* _What you are asked to do_:
Output only the stretch of the listing that starts at the line containing "None => None" and ends at the line containing "then JS.double_chars c else c.", reproduced exactly with both ends.

* _Material provided_:
════

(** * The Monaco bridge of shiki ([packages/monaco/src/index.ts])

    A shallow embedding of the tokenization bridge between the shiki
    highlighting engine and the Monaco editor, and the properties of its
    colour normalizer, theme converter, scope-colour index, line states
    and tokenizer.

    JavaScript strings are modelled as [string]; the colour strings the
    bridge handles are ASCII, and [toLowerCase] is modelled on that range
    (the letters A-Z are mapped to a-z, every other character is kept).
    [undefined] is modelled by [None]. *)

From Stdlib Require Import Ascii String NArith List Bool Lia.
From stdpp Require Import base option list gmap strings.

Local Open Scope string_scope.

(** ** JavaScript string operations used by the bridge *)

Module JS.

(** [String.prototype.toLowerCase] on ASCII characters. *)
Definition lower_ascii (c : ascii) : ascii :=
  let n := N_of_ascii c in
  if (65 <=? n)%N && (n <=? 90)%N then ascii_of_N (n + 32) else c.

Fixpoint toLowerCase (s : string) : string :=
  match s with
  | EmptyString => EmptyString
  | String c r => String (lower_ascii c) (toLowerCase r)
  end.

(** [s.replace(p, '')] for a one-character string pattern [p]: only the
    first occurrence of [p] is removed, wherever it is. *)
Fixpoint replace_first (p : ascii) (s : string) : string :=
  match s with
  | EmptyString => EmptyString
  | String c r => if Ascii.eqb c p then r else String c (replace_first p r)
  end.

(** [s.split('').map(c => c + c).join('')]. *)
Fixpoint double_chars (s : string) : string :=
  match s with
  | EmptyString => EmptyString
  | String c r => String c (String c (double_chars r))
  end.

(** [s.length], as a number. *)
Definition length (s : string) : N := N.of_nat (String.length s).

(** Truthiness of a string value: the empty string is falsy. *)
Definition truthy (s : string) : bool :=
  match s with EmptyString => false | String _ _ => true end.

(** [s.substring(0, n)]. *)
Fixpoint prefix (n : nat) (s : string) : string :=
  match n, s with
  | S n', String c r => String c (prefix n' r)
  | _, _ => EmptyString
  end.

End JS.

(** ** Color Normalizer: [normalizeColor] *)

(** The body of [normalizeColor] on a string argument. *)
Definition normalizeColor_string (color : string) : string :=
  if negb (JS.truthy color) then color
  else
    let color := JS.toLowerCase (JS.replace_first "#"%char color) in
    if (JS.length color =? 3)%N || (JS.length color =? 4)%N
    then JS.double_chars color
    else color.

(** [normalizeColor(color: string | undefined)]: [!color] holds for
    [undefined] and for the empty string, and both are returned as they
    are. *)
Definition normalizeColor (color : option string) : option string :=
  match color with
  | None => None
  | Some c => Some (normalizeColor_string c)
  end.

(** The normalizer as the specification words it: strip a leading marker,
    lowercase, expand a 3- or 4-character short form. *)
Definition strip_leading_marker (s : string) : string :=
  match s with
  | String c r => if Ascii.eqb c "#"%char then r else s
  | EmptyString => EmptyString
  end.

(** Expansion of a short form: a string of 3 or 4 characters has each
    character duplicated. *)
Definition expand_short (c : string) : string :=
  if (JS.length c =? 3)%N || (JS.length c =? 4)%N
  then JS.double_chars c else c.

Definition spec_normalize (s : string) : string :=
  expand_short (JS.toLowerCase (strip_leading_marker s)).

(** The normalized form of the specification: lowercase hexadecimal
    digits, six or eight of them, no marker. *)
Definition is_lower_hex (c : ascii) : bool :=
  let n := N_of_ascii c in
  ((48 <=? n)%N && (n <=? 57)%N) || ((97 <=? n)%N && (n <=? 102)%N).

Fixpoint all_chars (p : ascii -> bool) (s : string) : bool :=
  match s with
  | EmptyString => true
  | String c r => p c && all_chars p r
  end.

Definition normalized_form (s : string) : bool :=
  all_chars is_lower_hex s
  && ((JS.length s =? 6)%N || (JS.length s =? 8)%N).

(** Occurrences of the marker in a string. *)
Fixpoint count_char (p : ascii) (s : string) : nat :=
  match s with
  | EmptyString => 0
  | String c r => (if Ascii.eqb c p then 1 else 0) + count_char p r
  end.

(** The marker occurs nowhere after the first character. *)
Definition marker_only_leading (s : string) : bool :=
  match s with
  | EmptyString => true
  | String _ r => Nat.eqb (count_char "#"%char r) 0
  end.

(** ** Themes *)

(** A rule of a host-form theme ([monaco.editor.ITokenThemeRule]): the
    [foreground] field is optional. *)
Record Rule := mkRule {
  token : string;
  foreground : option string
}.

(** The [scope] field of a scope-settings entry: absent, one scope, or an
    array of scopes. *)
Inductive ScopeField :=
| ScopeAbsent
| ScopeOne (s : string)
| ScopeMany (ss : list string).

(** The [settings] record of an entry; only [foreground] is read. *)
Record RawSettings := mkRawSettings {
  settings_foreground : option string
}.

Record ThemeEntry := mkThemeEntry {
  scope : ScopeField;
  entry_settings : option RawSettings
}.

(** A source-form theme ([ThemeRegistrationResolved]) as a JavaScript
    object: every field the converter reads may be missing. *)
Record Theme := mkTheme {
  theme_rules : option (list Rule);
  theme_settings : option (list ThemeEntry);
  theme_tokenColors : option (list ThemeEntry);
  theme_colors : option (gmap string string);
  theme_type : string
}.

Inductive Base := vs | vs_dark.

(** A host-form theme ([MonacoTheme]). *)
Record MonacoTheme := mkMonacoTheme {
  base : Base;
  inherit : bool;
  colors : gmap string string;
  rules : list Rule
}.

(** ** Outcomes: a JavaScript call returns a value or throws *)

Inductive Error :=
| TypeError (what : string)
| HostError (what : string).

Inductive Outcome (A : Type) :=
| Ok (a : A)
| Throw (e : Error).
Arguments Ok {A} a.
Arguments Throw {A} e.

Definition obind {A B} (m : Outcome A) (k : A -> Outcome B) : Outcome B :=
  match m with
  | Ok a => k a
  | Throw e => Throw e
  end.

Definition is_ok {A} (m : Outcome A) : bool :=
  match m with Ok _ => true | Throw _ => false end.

════

* _Result of this task_:
  | None => None
  | Some c => Some (normalizeColor_string c)
  end.

(** The normalizer as the specification words it: strip a leading marker,
    lowercase, expand a 3- or 4-character short form. *)
Definition strip_leading_marker (s : string) : string :=
  match s with
  | String c r => if Ascii.eqb c "#"%char then r else s
  | EmptyString => EmptyString
  end.

(** Expansion of a short form: a string of 3 or 4 characters has each
    character duplicated. *)
Definition expand_short (c : string) : string :=
  if (JS.length c =? 3)%N || (JS.length c =? 4)%N
  then JS.double_chars c else c.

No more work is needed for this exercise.